Material for the task —
□ □ □ □ □

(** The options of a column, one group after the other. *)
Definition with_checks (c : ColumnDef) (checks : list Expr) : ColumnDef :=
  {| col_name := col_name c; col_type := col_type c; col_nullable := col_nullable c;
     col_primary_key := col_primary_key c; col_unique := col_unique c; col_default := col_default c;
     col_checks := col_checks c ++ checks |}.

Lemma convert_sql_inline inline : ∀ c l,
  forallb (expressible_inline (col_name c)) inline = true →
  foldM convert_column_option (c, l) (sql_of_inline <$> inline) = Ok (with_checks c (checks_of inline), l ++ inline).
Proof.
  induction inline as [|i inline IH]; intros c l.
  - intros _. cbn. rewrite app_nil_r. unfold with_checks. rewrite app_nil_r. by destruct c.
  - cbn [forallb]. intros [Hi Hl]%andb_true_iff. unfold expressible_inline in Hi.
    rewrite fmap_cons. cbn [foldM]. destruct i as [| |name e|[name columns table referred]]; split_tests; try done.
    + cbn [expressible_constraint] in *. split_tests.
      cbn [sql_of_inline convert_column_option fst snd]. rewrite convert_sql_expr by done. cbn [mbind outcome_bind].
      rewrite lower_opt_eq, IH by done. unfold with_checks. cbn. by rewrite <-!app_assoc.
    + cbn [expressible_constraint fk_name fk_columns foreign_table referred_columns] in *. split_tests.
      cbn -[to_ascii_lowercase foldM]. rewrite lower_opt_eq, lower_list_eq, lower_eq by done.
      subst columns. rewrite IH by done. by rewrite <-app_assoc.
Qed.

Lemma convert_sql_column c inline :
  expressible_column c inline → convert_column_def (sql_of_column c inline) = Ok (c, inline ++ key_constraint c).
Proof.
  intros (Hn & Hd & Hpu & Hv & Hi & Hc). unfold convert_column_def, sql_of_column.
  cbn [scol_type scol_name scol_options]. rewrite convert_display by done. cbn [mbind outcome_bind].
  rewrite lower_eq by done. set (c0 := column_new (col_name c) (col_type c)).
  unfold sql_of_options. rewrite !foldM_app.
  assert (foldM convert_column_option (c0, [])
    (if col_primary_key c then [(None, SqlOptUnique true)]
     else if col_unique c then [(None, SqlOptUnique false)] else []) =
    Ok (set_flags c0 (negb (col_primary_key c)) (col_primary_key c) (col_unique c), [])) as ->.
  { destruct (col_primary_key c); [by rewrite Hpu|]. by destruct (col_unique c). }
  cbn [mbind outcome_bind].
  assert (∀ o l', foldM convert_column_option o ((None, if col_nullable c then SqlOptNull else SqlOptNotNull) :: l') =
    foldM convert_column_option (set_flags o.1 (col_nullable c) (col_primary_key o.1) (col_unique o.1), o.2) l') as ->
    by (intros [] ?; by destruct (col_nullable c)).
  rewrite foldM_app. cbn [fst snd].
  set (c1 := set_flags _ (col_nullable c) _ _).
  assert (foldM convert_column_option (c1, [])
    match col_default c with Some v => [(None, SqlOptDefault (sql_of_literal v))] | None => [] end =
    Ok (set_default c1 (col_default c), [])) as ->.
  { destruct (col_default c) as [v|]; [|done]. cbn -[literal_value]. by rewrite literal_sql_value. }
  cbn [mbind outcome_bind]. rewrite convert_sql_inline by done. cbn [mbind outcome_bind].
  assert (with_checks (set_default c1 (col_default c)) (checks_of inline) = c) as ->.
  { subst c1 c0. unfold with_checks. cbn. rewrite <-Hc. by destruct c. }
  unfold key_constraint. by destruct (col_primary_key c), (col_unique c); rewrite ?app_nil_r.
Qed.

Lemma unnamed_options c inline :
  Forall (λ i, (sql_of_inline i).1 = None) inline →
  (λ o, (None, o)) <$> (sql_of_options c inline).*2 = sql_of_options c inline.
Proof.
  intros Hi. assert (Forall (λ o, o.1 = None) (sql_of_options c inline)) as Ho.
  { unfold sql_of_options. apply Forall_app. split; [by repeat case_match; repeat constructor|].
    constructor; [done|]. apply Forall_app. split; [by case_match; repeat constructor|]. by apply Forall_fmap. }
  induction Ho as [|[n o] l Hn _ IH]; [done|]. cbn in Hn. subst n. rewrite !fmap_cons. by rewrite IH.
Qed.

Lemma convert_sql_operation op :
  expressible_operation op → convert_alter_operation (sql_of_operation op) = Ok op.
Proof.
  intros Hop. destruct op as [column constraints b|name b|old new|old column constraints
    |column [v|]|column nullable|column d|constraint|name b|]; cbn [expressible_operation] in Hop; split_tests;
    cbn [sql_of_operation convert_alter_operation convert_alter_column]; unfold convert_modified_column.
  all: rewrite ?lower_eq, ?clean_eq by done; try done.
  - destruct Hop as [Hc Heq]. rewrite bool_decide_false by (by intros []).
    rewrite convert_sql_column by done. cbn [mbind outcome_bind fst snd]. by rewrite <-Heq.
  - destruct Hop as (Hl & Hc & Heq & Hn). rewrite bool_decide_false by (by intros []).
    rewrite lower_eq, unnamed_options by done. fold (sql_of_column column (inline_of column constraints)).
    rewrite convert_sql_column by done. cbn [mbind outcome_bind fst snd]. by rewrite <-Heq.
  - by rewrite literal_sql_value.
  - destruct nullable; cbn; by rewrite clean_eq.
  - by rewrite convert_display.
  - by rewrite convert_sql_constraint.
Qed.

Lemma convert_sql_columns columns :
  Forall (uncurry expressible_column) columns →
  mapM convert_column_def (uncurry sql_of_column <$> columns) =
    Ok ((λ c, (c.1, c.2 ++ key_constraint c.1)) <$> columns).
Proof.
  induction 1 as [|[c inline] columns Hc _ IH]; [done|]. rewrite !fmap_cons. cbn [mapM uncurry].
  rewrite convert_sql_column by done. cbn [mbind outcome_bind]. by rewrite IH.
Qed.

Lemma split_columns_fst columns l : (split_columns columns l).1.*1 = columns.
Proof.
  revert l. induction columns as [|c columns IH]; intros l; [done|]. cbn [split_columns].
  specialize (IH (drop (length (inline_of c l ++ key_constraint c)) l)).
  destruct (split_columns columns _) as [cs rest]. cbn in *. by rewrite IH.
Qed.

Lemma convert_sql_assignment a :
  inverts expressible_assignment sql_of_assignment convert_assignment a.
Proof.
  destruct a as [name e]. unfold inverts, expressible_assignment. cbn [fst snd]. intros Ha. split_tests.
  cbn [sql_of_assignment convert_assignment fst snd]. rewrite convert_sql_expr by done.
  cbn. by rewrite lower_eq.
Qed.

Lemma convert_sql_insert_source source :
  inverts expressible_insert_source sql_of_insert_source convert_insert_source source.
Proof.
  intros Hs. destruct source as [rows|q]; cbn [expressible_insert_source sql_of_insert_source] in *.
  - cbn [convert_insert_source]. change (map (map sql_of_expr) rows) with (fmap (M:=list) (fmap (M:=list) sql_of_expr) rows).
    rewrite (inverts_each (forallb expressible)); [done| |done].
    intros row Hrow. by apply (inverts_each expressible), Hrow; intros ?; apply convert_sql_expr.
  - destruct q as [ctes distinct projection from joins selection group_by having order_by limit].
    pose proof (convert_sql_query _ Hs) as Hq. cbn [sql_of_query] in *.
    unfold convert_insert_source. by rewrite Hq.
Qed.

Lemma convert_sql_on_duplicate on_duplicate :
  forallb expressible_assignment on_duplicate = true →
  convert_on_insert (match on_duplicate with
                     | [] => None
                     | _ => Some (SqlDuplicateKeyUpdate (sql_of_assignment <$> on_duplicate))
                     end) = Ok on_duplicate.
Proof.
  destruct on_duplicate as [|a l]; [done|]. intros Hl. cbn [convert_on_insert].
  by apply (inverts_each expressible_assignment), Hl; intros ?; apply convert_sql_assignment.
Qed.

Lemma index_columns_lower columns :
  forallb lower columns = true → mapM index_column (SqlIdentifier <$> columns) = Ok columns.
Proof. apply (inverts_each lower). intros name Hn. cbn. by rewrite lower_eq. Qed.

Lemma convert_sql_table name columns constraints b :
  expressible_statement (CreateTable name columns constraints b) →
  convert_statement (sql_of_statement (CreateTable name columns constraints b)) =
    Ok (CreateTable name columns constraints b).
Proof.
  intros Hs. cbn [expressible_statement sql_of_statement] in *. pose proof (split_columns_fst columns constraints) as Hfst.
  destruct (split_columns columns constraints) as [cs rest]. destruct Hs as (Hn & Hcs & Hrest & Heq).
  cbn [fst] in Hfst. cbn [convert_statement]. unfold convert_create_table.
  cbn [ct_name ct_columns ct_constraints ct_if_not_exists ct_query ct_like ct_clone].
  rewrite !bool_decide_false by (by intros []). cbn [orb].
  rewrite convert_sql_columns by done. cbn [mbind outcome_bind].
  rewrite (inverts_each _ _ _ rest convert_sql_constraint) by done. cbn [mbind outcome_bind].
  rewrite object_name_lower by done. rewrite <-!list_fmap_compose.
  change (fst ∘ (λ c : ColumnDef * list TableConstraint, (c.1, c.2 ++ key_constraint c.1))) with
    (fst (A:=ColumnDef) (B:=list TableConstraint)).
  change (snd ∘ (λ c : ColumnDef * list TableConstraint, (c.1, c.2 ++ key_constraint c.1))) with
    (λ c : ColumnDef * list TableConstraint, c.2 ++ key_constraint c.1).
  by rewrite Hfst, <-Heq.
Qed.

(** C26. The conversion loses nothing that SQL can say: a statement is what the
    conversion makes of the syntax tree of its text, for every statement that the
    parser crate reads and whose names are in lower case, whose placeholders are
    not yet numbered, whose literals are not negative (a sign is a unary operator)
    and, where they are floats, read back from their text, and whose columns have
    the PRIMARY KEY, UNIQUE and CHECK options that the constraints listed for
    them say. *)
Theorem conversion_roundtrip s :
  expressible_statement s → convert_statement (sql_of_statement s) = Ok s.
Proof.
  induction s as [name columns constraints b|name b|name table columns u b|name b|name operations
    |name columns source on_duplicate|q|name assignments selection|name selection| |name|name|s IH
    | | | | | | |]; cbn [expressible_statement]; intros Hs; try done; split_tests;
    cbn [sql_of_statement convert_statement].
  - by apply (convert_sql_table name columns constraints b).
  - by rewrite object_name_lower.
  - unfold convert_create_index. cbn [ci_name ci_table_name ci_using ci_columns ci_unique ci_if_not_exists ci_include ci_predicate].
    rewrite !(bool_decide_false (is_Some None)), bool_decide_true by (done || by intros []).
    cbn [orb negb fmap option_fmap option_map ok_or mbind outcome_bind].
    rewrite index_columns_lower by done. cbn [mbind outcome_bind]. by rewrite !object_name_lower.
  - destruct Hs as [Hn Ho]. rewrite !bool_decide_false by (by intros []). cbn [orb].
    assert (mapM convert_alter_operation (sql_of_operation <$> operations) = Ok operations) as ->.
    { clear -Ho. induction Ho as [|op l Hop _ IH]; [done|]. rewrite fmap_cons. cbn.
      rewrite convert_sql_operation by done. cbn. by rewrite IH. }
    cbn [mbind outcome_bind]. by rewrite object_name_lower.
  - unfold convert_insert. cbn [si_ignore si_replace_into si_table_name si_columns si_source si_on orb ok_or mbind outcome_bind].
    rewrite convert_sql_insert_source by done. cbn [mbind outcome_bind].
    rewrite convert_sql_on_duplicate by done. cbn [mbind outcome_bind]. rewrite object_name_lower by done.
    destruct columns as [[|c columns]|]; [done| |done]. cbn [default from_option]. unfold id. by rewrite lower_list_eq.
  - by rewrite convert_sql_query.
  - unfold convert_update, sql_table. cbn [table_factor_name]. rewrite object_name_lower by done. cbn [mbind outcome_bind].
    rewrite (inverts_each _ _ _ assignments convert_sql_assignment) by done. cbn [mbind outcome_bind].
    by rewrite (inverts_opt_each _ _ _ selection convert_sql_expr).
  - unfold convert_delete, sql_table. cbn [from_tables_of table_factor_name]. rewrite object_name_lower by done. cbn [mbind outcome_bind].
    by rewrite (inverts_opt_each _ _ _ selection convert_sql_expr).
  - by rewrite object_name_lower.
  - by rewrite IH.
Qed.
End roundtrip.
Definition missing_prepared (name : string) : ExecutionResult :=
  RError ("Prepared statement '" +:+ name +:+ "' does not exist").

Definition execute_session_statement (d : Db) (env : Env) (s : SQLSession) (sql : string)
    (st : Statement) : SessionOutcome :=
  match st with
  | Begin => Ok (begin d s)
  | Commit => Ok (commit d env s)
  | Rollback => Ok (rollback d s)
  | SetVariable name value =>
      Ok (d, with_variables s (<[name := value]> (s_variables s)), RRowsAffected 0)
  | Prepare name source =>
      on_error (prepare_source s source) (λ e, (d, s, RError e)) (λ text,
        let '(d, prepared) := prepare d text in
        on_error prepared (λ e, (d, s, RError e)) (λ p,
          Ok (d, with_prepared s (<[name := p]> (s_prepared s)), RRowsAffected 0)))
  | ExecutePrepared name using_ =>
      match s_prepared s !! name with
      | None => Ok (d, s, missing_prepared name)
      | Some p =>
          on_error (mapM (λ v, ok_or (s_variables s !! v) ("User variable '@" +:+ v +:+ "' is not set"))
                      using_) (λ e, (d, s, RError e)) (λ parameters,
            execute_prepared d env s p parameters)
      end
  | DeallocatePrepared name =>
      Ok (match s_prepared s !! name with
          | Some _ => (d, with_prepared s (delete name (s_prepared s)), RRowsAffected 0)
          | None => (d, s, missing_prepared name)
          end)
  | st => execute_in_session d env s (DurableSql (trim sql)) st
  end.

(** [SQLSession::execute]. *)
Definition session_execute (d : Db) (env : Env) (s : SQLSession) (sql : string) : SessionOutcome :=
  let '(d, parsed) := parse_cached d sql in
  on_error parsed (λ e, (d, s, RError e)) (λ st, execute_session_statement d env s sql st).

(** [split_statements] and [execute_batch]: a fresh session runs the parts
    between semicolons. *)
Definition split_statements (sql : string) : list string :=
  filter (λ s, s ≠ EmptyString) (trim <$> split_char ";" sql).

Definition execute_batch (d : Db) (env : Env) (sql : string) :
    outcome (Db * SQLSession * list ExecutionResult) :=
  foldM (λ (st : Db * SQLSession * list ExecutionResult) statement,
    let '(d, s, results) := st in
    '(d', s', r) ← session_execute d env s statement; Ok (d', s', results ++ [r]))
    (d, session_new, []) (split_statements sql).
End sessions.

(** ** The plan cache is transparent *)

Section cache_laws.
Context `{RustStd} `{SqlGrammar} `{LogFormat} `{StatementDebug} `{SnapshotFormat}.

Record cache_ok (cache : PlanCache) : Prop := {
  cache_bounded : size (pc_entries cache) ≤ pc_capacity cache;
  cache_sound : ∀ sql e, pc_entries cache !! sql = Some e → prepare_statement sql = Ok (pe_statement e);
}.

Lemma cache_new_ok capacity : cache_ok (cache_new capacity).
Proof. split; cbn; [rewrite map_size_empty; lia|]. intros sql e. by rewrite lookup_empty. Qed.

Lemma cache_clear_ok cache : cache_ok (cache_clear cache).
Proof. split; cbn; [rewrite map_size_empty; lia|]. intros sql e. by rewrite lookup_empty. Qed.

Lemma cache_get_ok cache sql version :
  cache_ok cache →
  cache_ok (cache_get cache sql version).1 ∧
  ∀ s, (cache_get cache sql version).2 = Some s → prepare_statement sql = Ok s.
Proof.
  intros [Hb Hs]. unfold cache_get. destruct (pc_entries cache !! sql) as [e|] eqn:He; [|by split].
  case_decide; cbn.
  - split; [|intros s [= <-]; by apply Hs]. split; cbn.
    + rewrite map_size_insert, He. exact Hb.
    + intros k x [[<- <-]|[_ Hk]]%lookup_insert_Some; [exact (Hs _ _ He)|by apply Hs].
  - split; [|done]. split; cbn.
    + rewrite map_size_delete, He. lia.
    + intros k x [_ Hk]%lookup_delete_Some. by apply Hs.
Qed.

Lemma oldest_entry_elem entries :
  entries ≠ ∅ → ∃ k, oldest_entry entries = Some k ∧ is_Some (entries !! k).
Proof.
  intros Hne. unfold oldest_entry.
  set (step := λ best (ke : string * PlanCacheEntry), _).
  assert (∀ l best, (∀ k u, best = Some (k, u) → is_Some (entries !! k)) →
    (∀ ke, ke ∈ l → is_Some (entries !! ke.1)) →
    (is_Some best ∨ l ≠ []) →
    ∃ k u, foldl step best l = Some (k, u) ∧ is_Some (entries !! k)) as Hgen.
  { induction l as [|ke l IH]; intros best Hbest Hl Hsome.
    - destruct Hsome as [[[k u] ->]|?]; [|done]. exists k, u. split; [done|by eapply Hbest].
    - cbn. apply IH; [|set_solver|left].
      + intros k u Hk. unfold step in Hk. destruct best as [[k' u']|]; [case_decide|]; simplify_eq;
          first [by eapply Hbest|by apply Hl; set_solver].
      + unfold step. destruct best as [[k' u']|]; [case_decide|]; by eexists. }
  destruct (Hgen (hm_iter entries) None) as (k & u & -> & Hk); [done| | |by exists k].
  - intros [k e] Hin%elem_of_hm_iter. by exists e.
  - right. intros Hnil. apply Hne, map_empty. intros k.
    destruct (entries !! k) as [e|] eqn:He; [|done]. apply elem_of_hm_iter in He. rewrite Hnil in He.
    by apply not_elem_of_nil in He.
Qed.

□ □ □ □ □

Problem statement — Go through the data above and return each line containing the string "uncurry".

Written answer —
  Forall (uncurry expressible_column) columns →
  mapM convert_column_def (uncurry sql_of_column <$> columns) =
  induction 1 as [|[c inline] columns Hc _ IH]; [done|]. rewrite !fmap_cons. cbn [mapM uncurry].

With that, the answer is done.